Ideally, all resources of a cloud environment should be handled by Infrastructure As Code (IAC). At work, we are using Terraform to do this. But as usual, the ideal situation is never what happens in practice. So, it is not uncommon for people to change things directly on the cloud environment: in our case, using the AWS console.
If the resource that is “dirty” is already tracked in source code, it is usually fine. When trying to deploy, Terraform will report the difference, so that gives us the chance to update the code and fix the dirty change issue. Note: Always inspect carefully the recommended Terraform action(s) before deploying, because a dirty change has often unwanted effects. A concrete example is when a user makes a relational database change directly on the cloud environment, like increasing the size of a connection pool. As soon as you try to deploy using IAC, Terraform suggests to drop and create the database again. That’s the last thing that we want for a database, because all existing data will be lost! The proper action in this case is to modify the code so that the connection pool size number matches the one of the cloud environment.
Another problem with dirty clouds appears when people create a new resource that was not previously tracked in IAC. That’s similar to making code changes without using any form of source control.

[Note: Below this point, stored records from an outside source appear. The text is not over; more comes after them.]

(* ===== verification/KeyboardInit.v ===== *)
(** * Setting up the keyboard

    Models [keyboard_initialize] of [src/src/common/keyboard.c]: the self test
    and set-up of the PS/2 controller, the interrupt gate and the entry of the
    IO APIC. It runs on the state of the driver, of the CPU and of the IO
    APIC together. [KeyboardInitSpec] has the theorems. *)

From S2P Require Import Prelude Memory Util Console Scancodes Port Keyboard.
From S2P Require Import Allocator Paging Cpu Idt Apic.

Record keyboard_machine (P A D : Type) := KeyboardMachine {
  km_keyboard : keyboard P;
  km_cpu : cpu_state A;
  km_ioapic : D
}.
Arguments KeyboardMachine {P A D}.
Arguments km_keyboard {P A D}.
Arguments km_cpu {P A D}.
Arguments km_ioapic {P A D}.

Section KeyboardInit.
Context {P A D : Type} {PD : PortDevices P} {PA : PageAllocator A} {ID : IoApicDevice D}.

Definition on_keyboard {R} (m : M (keyboard P) R) : M (keyboard_machine P A D) R := λ s,
  match m (km_keyboard s) with
  | Ok (r, k) => Ok (r, KeyboardMachine k (km_cpu s) (km_ioapic s)) | Undef => Undef | Hang => Hang
  end.
Definition on_processor {R} (m : M (cpu_state A) R) : M (keyboard_machine P A D) R := λ s,
  match m (km_cpu s) with
  | Ok (r, c) => Ok (r, KeyboardMachine (km_keyboard s) c (km_ioapic s)) | Undef => Undef | Hang => Hang
  end.
Definition on_ioapic {R} (m : M D R) : M (keyboard_machine P A D) R := λ s,
  match m (km_ioapic s) with
  | Ok (r, d) => Ok (r, KeyboardMachine (km_keyboard s) (km_cpu s) d) | Undef => Undef | Hang => Hang
  end.

Definition message (text : string) : M (keyboard P) unit := on_console (Console.console_print (chars (text +:+ nl))).

(** Lines 221 to 244: controller and device. *)
Definition configure_controller (fuel : nat) : M (keyboard P) unit :=
  keyboard_write_command fuel 0x60 ;;;
  keyboard_write_data fuel 7 ;;;
  keyboard_write_command fuel 0xAE ;;;
  keyboard_write_command fuel 0xA8 ;;;
  keyboard_write_data fuel 0xFF ;;;
  let! _ := keyboard_read_data fuel in
  let! _ := keyboard_read_data fuel in
  keyboard_write_data fuel 0xF0 ;;;
  let! _ := keyboard_read_data fuel in
  keyboard_write_data fuel 2 ;;;
  let! _ := keyboard_read_data fuel in
  ret tt.

(** [handler] is the address of [interrupt_handle_keyboard], [local_apic_id]
    the id register of the local APIC, read at its physical address. *)
Definition keyboard_initialize (fuel : nat) (handler local_apic_id : Z) : M (keyboard_machine P A D) unit :=
  on_keyboard (message "testing keyboard") ;;;
  on_keyboard (keyboard_write_command fuel 0xAA) ;;;
  let! result := on_keyboard (keyboard_read_data fuel) in
  if negb (result =? 0x55) then on_keyboard (message "keyboard test FAILED!")
  else
    on_keyboard (message "keyboard test OK!") ;;;
    on_keyboard (configure_controller fuel) ;;;
    on_keyboard (message "registering interrupt") ;;;
    on_processor (modify (set_interrupts false)) ;;;
    on_processor (idt_register_interrupt 0x23 handler IDT_GATE_TYPE_TRAP 0) ;;;
    on_processor (modify (set_interrupts true)) ;;;
    on_ioapic (apic_io_register 1 (fixed_entry 0x23 (Z.land (Z.shiftr local_apic_id 24) 0xFF))) ;;;
    on_keyboard (message "keyboard configuration done").
End KeyboardInit.
(* ===== verification/Layout.v ===== *)
(** * Layout of the C structures

    The model keeps the structures of [src/src/include/kokos] in byte memory and
    reads their members with accessors such as [sdt_length]. This file declares
    the structures as the headers do and computes where the compiler puts their
    members: with the padding of the System V ABI for x86-64, without padding
    under [ATTRIBUTE_PACKED], at a multiple of [x] under [ATTRIBUTE_ALIGN(x)].
    [LayoutSpec] compares the accessors of the model with the declarations. *)

From S2P Require Import Prelude Memory Bits.

(** ** Types and declarations *)

(** Sizes and alignments are in bytes. *)
Record ctype := CType { size_of_type : Z; align_of_type : Z; is_signed : bool }.

Definition char : ctype := CType 1 1 true.
Definition uchar : ctype := CType 1 1 false.
Definition ushort : ctype := CType 2 2 false.
Definition uint : ctype := CType 4 4 false.
Definition ulong : ctype := CType 8 8 false.
Definition int : ctype := CType 4 4 true.
Definition pointer : ctype := ulong.
(** GCC stores an [enum] without negative constants as an [unsigned int]. *)
Definition enum : ctype := uint.
Definition array (n : Z) (t : ctype) : ctype := CType (n * size_of_type t) (align_of_type t) false.

Inductive member :=
| Field (name : string) (t : ctype)
| Aligned (name : string) (t : ctype) (alignment : Z)
| BitField (name : string) (t : ctype) (width : Z)
| Union (alternatives : list (string * ctype)).

Record declaration := Struct { is_packed : bool; members : list member }.

(** ** Placement *)

(** Where a member is, in bits from the start of the structure. *)
Record slot := Slot { slot_bit : Z; slot_width : Z; slot_signed : bool }.

Definition align_up (n to : Z) : Z := (n + to - 1) / to * to.

Definition type_slot (t : ctype) (bit : Z) : slot := Slot bit (8 * size_of_type t) (is_signed t).

(** The alignment of a plain member, in bits. *)
Definition field_align (packed : bool) (t : ctype) : Z := if packed then 8 else 8 * align_of_type t.

Definition union_size (l : list (string * ctype)) : Z := foldr (λ '(_, t), Z.max (size_of_type t)) 0 l.
Definition union_align (l : list (string * ctype)) : Z := foldr (λ '(_, t), Z.max (align_of_type t)) 1 l.

(** The first bit of the member behind [bit], and the first bit behind it. A bit
    field of a structure that is not packed does not cross a boundary of its type. *)
Definition member_start (packed : bool) (m : member) (bit : Z) : Z :=
  match m with
  | Field _ t => align_up bit (field_align packed t)
  | Aligned _ t a => align_up bit (8 * a)
  | BitField _ t w =>
      if packed || (bit mod (8 * size_of_type t) + w <=? 8 * size_of_type t) then bit
      else align_up bit (8 * align_of_type t)
  | Union l => align_up bit (if packed then 8 else 8 * union_align l)
  end.

Definition member_width (m : member) : Z :=
  match m with
  | Field _ t | Aligned _ t _ => 8 * size_of_type t
  | BitField _ _ w => w
  | Union l => 8 * union_size l
  end.

(** The names a member declares, with their slots when it starts at [bit]. *)
Definition member_slots (m : member) (bit : Z) : list (string * slot) :=
  match m with
  | Field n t | Aligned n t _ => [(n, type_slot t bit)]
  | BitField n t w => [(n, Slot bit w (is_signed t))]
  | Union l => (λ '(n, t), (n, type_slot t bit)) <$> l
  end.

Fixpoint place (packed : bool) (l : list member) (bit : Z) : list (Z * member) * Z :=
  match l with
  | [] => ([], bit)
  | m :: l =>
      let start := member_start packed m bit in
      let '(placed, end_bit) := place packed l (start + member_width m) in
      ((start, m) :: placed, end_bit)
  end.

Definition placed (d : declaration) : list (Z * member) := fst (place (is_packed d) (members d) 0).

Definition slots (d : declaration) : list (string * slot) :=
  placed d ≫= λ '(bit, m), member_slots m bit.

Definition slot_of (d : declaration) (name : string) : option slot :=
  snd <$> head (filter (λ x, fst x = name) (slots d)).

(** [packed] takes the alignment of a member away unless the member has one of its own. *)
Definition member_align (packed : bool) (m : member) : Z :=
  match m with
  | Field _ t | BitField _ t _ => if packed then 1 else align_of_type t
  | Aligned _ _ a => a
  | Union l => if packed then 1 else union_align l
  end.

Definition align_of (d : declaration) : Z := foldr (λ m, Z.max (member_align (is_packed d) m)) 1 (members d).
Definition size_of (d : declaration) : Z :=
  align_up (snd (place (is_packed d) (members d) 0)) (8 * align_of d) / 8.

(** A structure as the type of a member, and the start of a flexible array. *)
Definition struct (d : declaration) : ctype := CType (size_of d) (align_of d) false.
Definition flexible (t : ctype) : ctype := array 0 t.

(** [offsetof], for members that start at a byte. *)
Definition offset_of (d : declaration) (name : string) : option Z :=
  s ← slot_of d name; if slot_bit s mod 8 =? 0 then Some (slot_bit s / 8) else None.

(** ** Access to members *)

(** Whole bytes are little-endian integers; a bit field is read from its byte, so
    the bit fields across bytes, which the code never uses, have no access here. *)
Definition whole_bytes (s : slot) : bool := (slot_bit s mod 8 =? 0) && (slot_width s mod 8 =? 0).

Definition sign (s : slot) (v : Z) : Z :=
  if slot_signed s then (v + 2 ^ (slot_width s - 1)) mod 2 ^ slot_width s - 2 ^ (slot_width s - 1) else v.

Definition read_slot (s : slot) (m : mem) (a : Z) : Z :=
  sign s (if whole_bytes s then load (Z.to_nat (slot_width s / 8)) m (a + slot_bit s / 8)
          else get_bits8 (a + slot_bit s / 8) (slot_bit s mod 8) (slot_width s) m).

Definition write_slot (s : slot) (v : Z) (m : mem) (a : Z) : mem :=
  if whole_bytes s then store (Z.to_nat (slot_width s / 8)) m (a + slot_bit s / 8) v
  else set_bits8 (a + slot_bit s / 8) (slot_bit s mod 8) (slot_width s) v m.

(** [p->name], for a pointer [p] to the structure. *)
Definition read_member (d : declaration) (name : string) (m : mem) (p : Z) : option Z :=
  (λ s, read_slot s m p) <$> slot_of d name.

Definition write_member (d : declaration) (name : string) (v : Z) (m : mem) (p : Z) : option mem :=
  (λ s, write_slot s v m p) <$> slot_of d name.
(** A request that is answered with success went through every step: the
    record was built, the spreadsheet opened, a tab selected and written to,
    and the mail sent. *)
Lemma success_on_grid (e : Event) (w w' : world) :
  doPost JSON_parse platform e w = (ok successOutput, w') ->
  exists headers row i s,
    record_of JSON_parse (clock w) e = ok (headers, row)
    /\ selected w = Some i
    /\ nth_error (tabs w) i = Some s
    /\ List.length headers
       <= (if lastColumn s <? List.length headers
           then maxColumns s + (List.length headers - lastColumn s)
           else maxColumns s)
    /\ w' = {| clock := clock w;
               fileId := fileId w;
               tabs := replaceNth i (persisted headers row s) (tabs w);
               outbox := (outbox w ++
                          [{| to := EMAIL_TO;
                              subject := "New Ideal Avatar Submission";
                              body := join (newline ++ newline)
                                           (lines_of headers row) |}])%list;
               mailQuota := pred (mailQuota w) |}.
Proof.
  unfold doPost, try_catch.
  destruct (doPost_try JSON_parse platform e w) as [[err|out] w1] eqn:Htry;
    [intros H; discriminate H |].
  intros H. injection H as _ <-.
  unfold doPost_try, bind, lift, ret, ok, throw in Htry. unfold record_of.
  cbn [toISOString openById getSheetByName getSheets getLastColumn
       insertColumnsAfter setValues appendRow sendEmail platform] in Htry.
  destruct (data_of JSON_parse e) as [err|data] eqn:Hdata;
    cbv beta iota in Htry; [discriminate Htry |].
  destruct (fieldOrder_of data) as [err|[fieldOrder data']] eqn:Horder;
    cbv beta iota in Htry; [discriminate Htry |].
  cbn [fst snd] in Htry. unfold g_toISOString, ok in Htry.
  cbv beta iota in Htry.
  destruct (row_of (clock w) fieldOrder data') as [err|row] eqn:Hrow;
    cbv beta iota in Htry; [discriminate Htry |].
  unfold g_openById, g_getSheetByName, g_getSheets, ok, throw in Htry.
  destruct (String.eqb SHEET_ID (fileId w));
    cbv beta iota in Htry; [| discriminate Htry].
  match type of Htry with
  | (let (_, _) := ?X in _) = _ =>
      assert (Heq : X = (inr (selected w), w))
        by (unfold selected; destruct (findTab SHEET_NAME 0 (tabs w)); reflexivity);
      rewrite Heq in Htry; clear Heq
  end.
  destruct (selected w) as [i|] eqn:Hsel;
    cbv beta iota in Htry; [| discriminate Htry].
  unfold g_getLastColumn at 1 in Htry. unfold onTab at 1 in Htry.
  destruct (nth_error (tabs w) i) as [s|] eqn:Hs;
    unfold ok, throw in Htry; cbv beta iota in Htry; [| discriminate Htry].
  set (n := List.length (headers_of fieldOrder)) in *.
  assert (Hensure :
            forall (k : world -> result TextOutput * world),
              (let (r1, w'1) :=
                 (if lastColumn s <? n
                  then
                    fun w0 : world =>
                      let (r1, w'1) := g_getLastColumn i w0 in
                      match r1 with
                      | inl e => (inl e, w'1)
                      | inr a1 =>
                          let (r2, w'2) := g_getLastColumn i w'1 in
                          match r2 with
                          | inl e => (inl e, w'2)
                          | inr a2 =>
                              g_insertColumnsAfter i (if Nat.eqb a1 0 then 1 else a1)
                                (Z.of_nat n - Z.of_nat a2) w'2
                          end
                      end
                  else fun w0 : world => (inr tt, w0)) (withTab w i s) in
               match r1 with
               | inl e => (inl e, w'1)
               | inr _ => k w'1
               end) = (inr out, w1) ->
              k (withTab w i
                   (if lastColumn s <? n
                    then insertColumns (if Nat.eqb (lastColumn s) 0 then 1 else lastColumn s)
                                       (n - lastColumn s) s
                    else s)) = (inr out, w1)).
  { intros k Hk. destruct (Nat.ltb_spec (lastColumn s) n) as [Hlt|Hge].
    - unfold g_getLastColumn, g_insertColumnsAfter in Hk.
      repeat (rewrite (onTab_again i _ w s s Hs) in Hk;
              unfold ok, throw in Hk; cbv beta iota in Hk).
      destruct (Z.of_nat n - Z.of_nat (lastColumn s) <? 1)%Z;
        [discriminate Hk |].
      destruct ((_ <? 1) || _); [discriminate Hk |].
      cbv beta iota in Hk.
      replace (Z.to_nat (Z.of_nat n - Z.of_nat (lastColumn s)))
        with (n - lastColumn s) in Hk by lia.
      exact Hk.
    - exact Hk. }
  apply Hensure in Htry. clear Hensure.
  unfold g_setValues, g_appendRow in Htry.
  rewrite (onTab_again i _ w s _ Hs) in Htry.
  match type of Htry with
  | context [if ?c then throw _ else _] => destruct c eqn:Hrange
  end; unfold throw in Htry; cbv beta iota in Htry; [discriminate Htry |].
  match type of Htry with
  | context [if ?c then inl _ else _] => destruct c
  end; cbv beta iota in Htry; [discriminate Htry |].
  unfold ok in Htry. cbv beta iota in Htry.
  rewrite (onTab_again i _ w s _ Hs) in Htry.
  unfold ok in Htry. cbv beta iota in Htry.
  unfold g_sendEmail in Htry. cbn [mailQuota withTab] in Htry.
  destruct (mailQuota w) as [|q]; [discriminate Htry |].
  cbn [clock fileId tabs outbox] in Htry. unfold ok in Htry.
  injection Htry as _ <-.
  exists (headers_of fieldOrder), row, i, s.
  cbn [rbind fst snd]. rewrite Horder. cbn [rbind fst snd]. rewrite Hrow.
  repeat split; [exact Hs |].
  apply orb_false_iff in Hrange as [_ Hrange]. apply Nat.ltb_ge in Hrange.
  fold n. destruct (lastColumn s <? n); cbn [maxColumns insertColumns] in Hrange; lia.
Qed.
(** * N-HiTS (src/models/nhits/nhits.py): a shallow embedding and its properties

    Definitions first: exceptions and the result monad, scalars, tensors
    as nested lists with torch's broadcasting rules, the two forecast
    passes of [_NHITS] and the forecast pass as the specification words
    it, [IdentityBasis], the pooling layers, the layers of
    the projection network, [_NHITSBlock.__init__] and
    [_NHITS.create_stack] over a heap of block objects.  The theorems
    follow, and then the theorems at concrete inputs. *)

From Stdlib Require Import ZArith QArith Lia String Ascii SpecFloat.
From stdpp Require Import base option list.

Local Close Scope Q_scope.
Local Open Scope Z_scope.

(** ** Exceptions and the result monad *)

(** The assertions of the module, one constructor per [assert] statement. *)
Inductive assertion : Type :=
  | InterpolationModeAssert   (* IdentityBasis.__init__ *)
  | InitializationAssert      (* init_weights, final else *)
  | PoolingModeAssert         (* _NHITSBlock.__init__, first line *)
  | ActivationAssert          (* _NHITSBlock.__init__, ACTIVATIONS *)
  | BlockTypeAssert.          (* _NHITS.create_stack, 'Block type not found!' *)

Inductive exn : Type :=
  | AssertionError (a : assertion)
  | TypeError
  | IndexError
  | ZeroDivisionError
  | ValueError
  | UnboundLocalError
  | AttributeError
  | RuntimeError.             (* torch shape errors *)

Inductive result (A : Type) : Type :=
  | Ok (a : A)
  | Raise (e : exn).
Arguments Ok {A} a.
Arguments Raise {A} e.

#[global] Instance result_ret : MRet result := λ A a, Ok a.
#[global] Instance result_bind : MBind result := λ A B f m,
  match m with
  | Ok a => f a
  | Raise e => Raise e
  end.

(** A [for] loop whose body may raise. *)
Fixpoint foldM {S A : Type} (body : S → A → result S) (l : list A) (s : S) : result S :=
  match l with
  | [] => Ok s
  | a :: l => s' ← body s a; foldM body l s'
  end.

Fixpoint mapM_result {A B : Type} (f : A → result B) (l : list A) : result (list B) :=
  match l with
  | [] => Ok []
  | a :: l => b ← f a; bs ← mapM_result f l; Ok (b :: bs)
  end.

(** ** Scalars

    Tensor entries are floating-point numbers in the source.  The
    development is parametric in the entry type and its operations; no
    algebraic law is assumed unless a theorem states it. *)
Class Scalar (R : Type) : Type := {
  s_add : R → R → R;
  s_sub : R → R → R;
  s_mul : R → R → R;
  s_zero : R;
  s_max : R → R → R;
}.

#[global] Instance Z_scalar : Scalar Z := {|
  s_add := Z.add; s_sub := Z.sub; s_mul := Z.mul; s_zero := 0; s_max := Z.max;
|}.

(** Single-precision scalars.

    The entries of torch's default tensors are IEEE 754 binary32
    numbers: 24 bits of precision, exponents up to 128, rounding to
    nearest even. *)
Definition float32 : Type := spec_float.

Definition float32_is_nan (x : float32) : bool :=
  match x with
  | S754_nan => true
  | _ => false
  end.

(** The running maximum of [max_pool1d]: a value replaces the maximum
    when it is greater or not a number. *)
Definition float32_max (acc x : float32) : float32 :=
  if SFltb acc x || float32_is_nan x then x else acc.

Definition float32_scalar : Scalar float32 := {|
  s_add := SFadd 24 128;
  s_sub := SFsub 24 128;
  s_mul := SFmul 24 128;
  s_zero := S754_zero false;
  s_max := float32_max;
|}.

(** Neither infinite nor not a number. *)
Definition float32_finite (x : float32) : Prop :=
  match x with
  | S754_zero _ | S754_finite _ _ _ => True
  | S754_infinity _ | S754_nan => False
  end.

(** Zero of either sign. *)
Definition float32_zero (x : float32) : Prop :=
  match x with
  | S754_zero _ => True
  | _ => False
  end.

(** ** Tensors

    A 2-D tensor of shape (B, T) is the list of its B rows.  The 3-D
    exogenous tensors carry their sizes, because a tensor with zero
    channels still has a time length ([outsample_x_t.size(2)]). *)
Abbreviation Tensor2 R := (list (list R)).

Record Tensor3 (R : Type) : Type := mkTensor3 {
  size0 : nat;
  size1 : nat;
  size2 : nat;
  data3 : list (list (list R));
}.
Arguments mkTensor3 {R} _ _ _ _.
Arguments size0 {R} _.
Arguments size1 {R} _.
Arguments size2 {R} _.
Arguments data3 {R} _.

Section Tensors.
Context {R : Type} `{Scalar R}.

(** [x.flip(dims=(-1,))] *)
Definition flip2 (x : Tensor2 R) : Tensor2 R := map (@rev R) x.

Definition flip3 (x : Tensor3 R) : Tensor3 R :=
  mkTensor3 (size0 x) (size1 x) (size2 x) (map (map (@rev R)) (data3 x)).

(** [x[:, -1:]] *)
Definition last_column (x : Tensor2 R) : Tensor2 R :=
  map (λ row, drop (length row - 1)%nat row) x.

(** [x.repeat(1, n)] *)
Definition repeat_columns (x : Tensor2 R) (n : nat) : Tensor2 R :=
  map (λ row, concat (replicate n row)) x.

(** torch broadcasting of a binary operation along the last dimension:
    equal sizes, or one of them is 1. *)
Definition broadcast_row (f : R → R → R) (a b : list R) : result (list R) :=
  if decide (length a = length b) then Ok (zip_with f a b)
  else match a, b with
       | [x], _ => Ok (map (f x) b)
       | _, [y] => Ok (map (λ u, f u y) a)
       | _, _ => Raise RuntimeError
       end.

(** ... and along the batch dimension. *)
Definition broadcast2 (f : R → R → R) (x y : Tensor2 R) : result (Tensor2 R) :=
  if decide (length x = length y)
  then mapM_result (λ ab, broadcast_row f ab.1 ab.2) (zip x y)
  else match x, y with
       | [a], _ => mapM_result (λ b, broadcast_row f a b) y
       | _, [b] => mapM_result (λ a, broadcast_row f a b) x
       | _, _ => Raise RuntimeError
       end.

Definition t_add : Tensor2 R → Tensor2 R → result (Tensor2 R) := broadcast2 s_add.
Definition t_sub : Tensor2 R → Tensor2 R → result (Tensor2 R) := broadcast2 s_sub.
Definition t_mul : Tensor2 R → Tensor2 R → result (Tensor2 R) := broadcast2 s_mul.

(** The row lengths of a tensor; two rectangular tensors have the same
    shape exactly when their [dims] agree. *)
Definition dims (x : Tensor2 R) : list nat := map length x.

(** [x.shape == (B, T)] *)
Definition has_shape (B T : nat) (x : Tensor2 R) : Prop :=
  length x = B ∧ Forall (λ row, length row = T) x.

(** [t.stack(xs)]: a new leading axis; every tensor must have the shape
    of the first. *)
Definition stack (xs : list (Tensor2 R)) : result (Tensor3 R) :=
  match xs with
  | [] => Raise RuntimeError
  | x :: _ =>
      if forallb (λ y, bool_decide (dims y = dims x)) xs
      then Ok (mkTensor3 (length xs) (length x) (length (default [] (head x))) xs)
      else Raise RuntimeError
  end.
(** [MockKafkaReader] of the worker's shutdown test. *)
Module mock_reader.
Record MockKafkaReader := {
  Messages : list appkafka.Message;
  ShouldFail : bool;
  Closed : bool
}.

Definition empty : appkafka.Message := {| appkafka.Value := [] |}.

(** [ctx.Err()] is nil until the context is done. *)
Definition ctx_Err (ctx_done : bool) : option error :=
  if ctx_done then Some "context canceled" else None.

Definition ReadMessage (ctx_done : bool) (m : MockKafkaReader)
  : MockKafkaReader * (appkafka.Message * option error) :=
  if ShouldFail m then (m, (empty, ctx_Err ctx_done))
  else if ctx_done then (m, (empty, ctx_Err ctx_done))
  else match Messages m with
       | [] => (m, (empty, None))
       | msg :: rest =>
           ({| Messages := rest; ShouldFail := ShouldFail m; Closed := Closed m |},
            (msg, None))
       end.

Definition Close (m : MockKafkaReader) : MockKafkaReader * option error :=
  ({| Messages := Messages m; ShouldFail := ShouldFail m; Closed := true |}, None).

#[global] Instance MockKafkaReader_KafkaReader : appkafka.KafkaReader MockKafkaReader :=
  {| appkafka.ReadMessage := ReadMessage; appkafka.Close := Close |}.
End mock_reader.

(** A reader whose connection is gone: every read and the close fail, as
    [RealKafkaReader] does when the underlying [kafka.Reader] reports an
    error. *)
Module broken_reader.
Definition ReadMessage (ctx_done : bool) (r : unit) : unit * (appkafka.Message * option error) :=
  (r, (mock_reader.empty, Some "connection refused")).
Definition Close (r : unit) : unit * option error := (r, Some "close failed").

#[global] Instance broken_KafkaReader : appkafka.KafkaReader unit :=
  {| appkafka.ReadMessage := ReadMessage; appkafka.Close := Close |}.
End broken_reader.

(** [MockKafka] of internal/broker/mock_kafka.go, the double that keeps what
    is written and serves [ReadMessages] as a queue. *)
Module mock_kafka.
Record MockKafka := {
  WrittenMessages : list appkafka.Message;
  ReadMessages : list appkafka.Message;
  ShouldFail : bool
}.

Definition WriteMessages (messages : list appkafka.Message) (m : MockKafka)
  : MockKafka * option error :=
  if ShouldFail m then (m, Some "mock kafka write error")
  else ({| WrittenMessages := WrittenMessages m ++ messages;
           ReadMessages := ReadMessages m; ShouldFail := ShouldFail m |}, None).

(** The context is not looked at. *)
Definition ReadMessage (ctx_done : bool) (m : MockKafka)
  : MockKafka * (appkafka.Message * option error) :=
  if ShouldFail m then (m, (mock_reader.empty, Some "mock kafka read error"))
  else match ReadMessages m with
       | [] => (m, (mock_reader.empty, None))
       | msg :: rest =>
           ({| WrittenMessages := WrittenMessages m; ReadMessages := rest;
               ShouldFail := ShouldFail m |}, (msg, None))
       end.

Definition Close (m : MockKafka) : MockKafka * option error := (m, None).

#[global] Instance MockKafka_KafkaReader : appkafka.KafkaReader MockKafka :=
  {| appkafka.ReadMessage := ReadMessage; appkafka.Close := Close |}.

(** [n] calls of [ReadMessage] in a row, with what each returned. *)
Fixpoint read_n (n : nat) (ctx_done : bool) (m : MockKafka)
  : MockKafka * list (appkafka.Message * option error) :=
  match n with
  | O => (m, [])
  | Datatypes.S n =>
      let '(m, r) := ReadMessage ctx_done m in
      let '(m, rs) := read_n n ctx_done m in
      (m, r :: rs)
  end.

(** One call of [WriteMessages] for each batch, errors ignored. *)
Definition write_all (batches : list (list appkafka.Message)) (m : MockKafka) : MockKafka :=
  foldl (λ m batch, (WriteMessages batch m).1) m batches.
End mock_kafka.

(** ** [runWorkerOnce] of the worker's tests (cmd/worker/worker_test.go) *)

Module worker_test.
Section runWorkerOnce.
Context {S R : Type}.
Context `{HS : !store.StoreInterface S, HR : !appkafka.KafkaReader R, HD : !json.Decoder}.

It’s not possible to know who did what, and there’s no change history whatsoever. What do we do in that case? Although it’s not possible to recover the history of changes that happened so far, we can still import the resource to IAC and track all future changes. Importing is a two step process. First, we need to define the resource in infrastructure code, so that it matches (exactly) the cloud resource. The next step is to import the resource using a command like terraform import. Hashicorp has a nice hands-on
tutorial about importing cloud resources.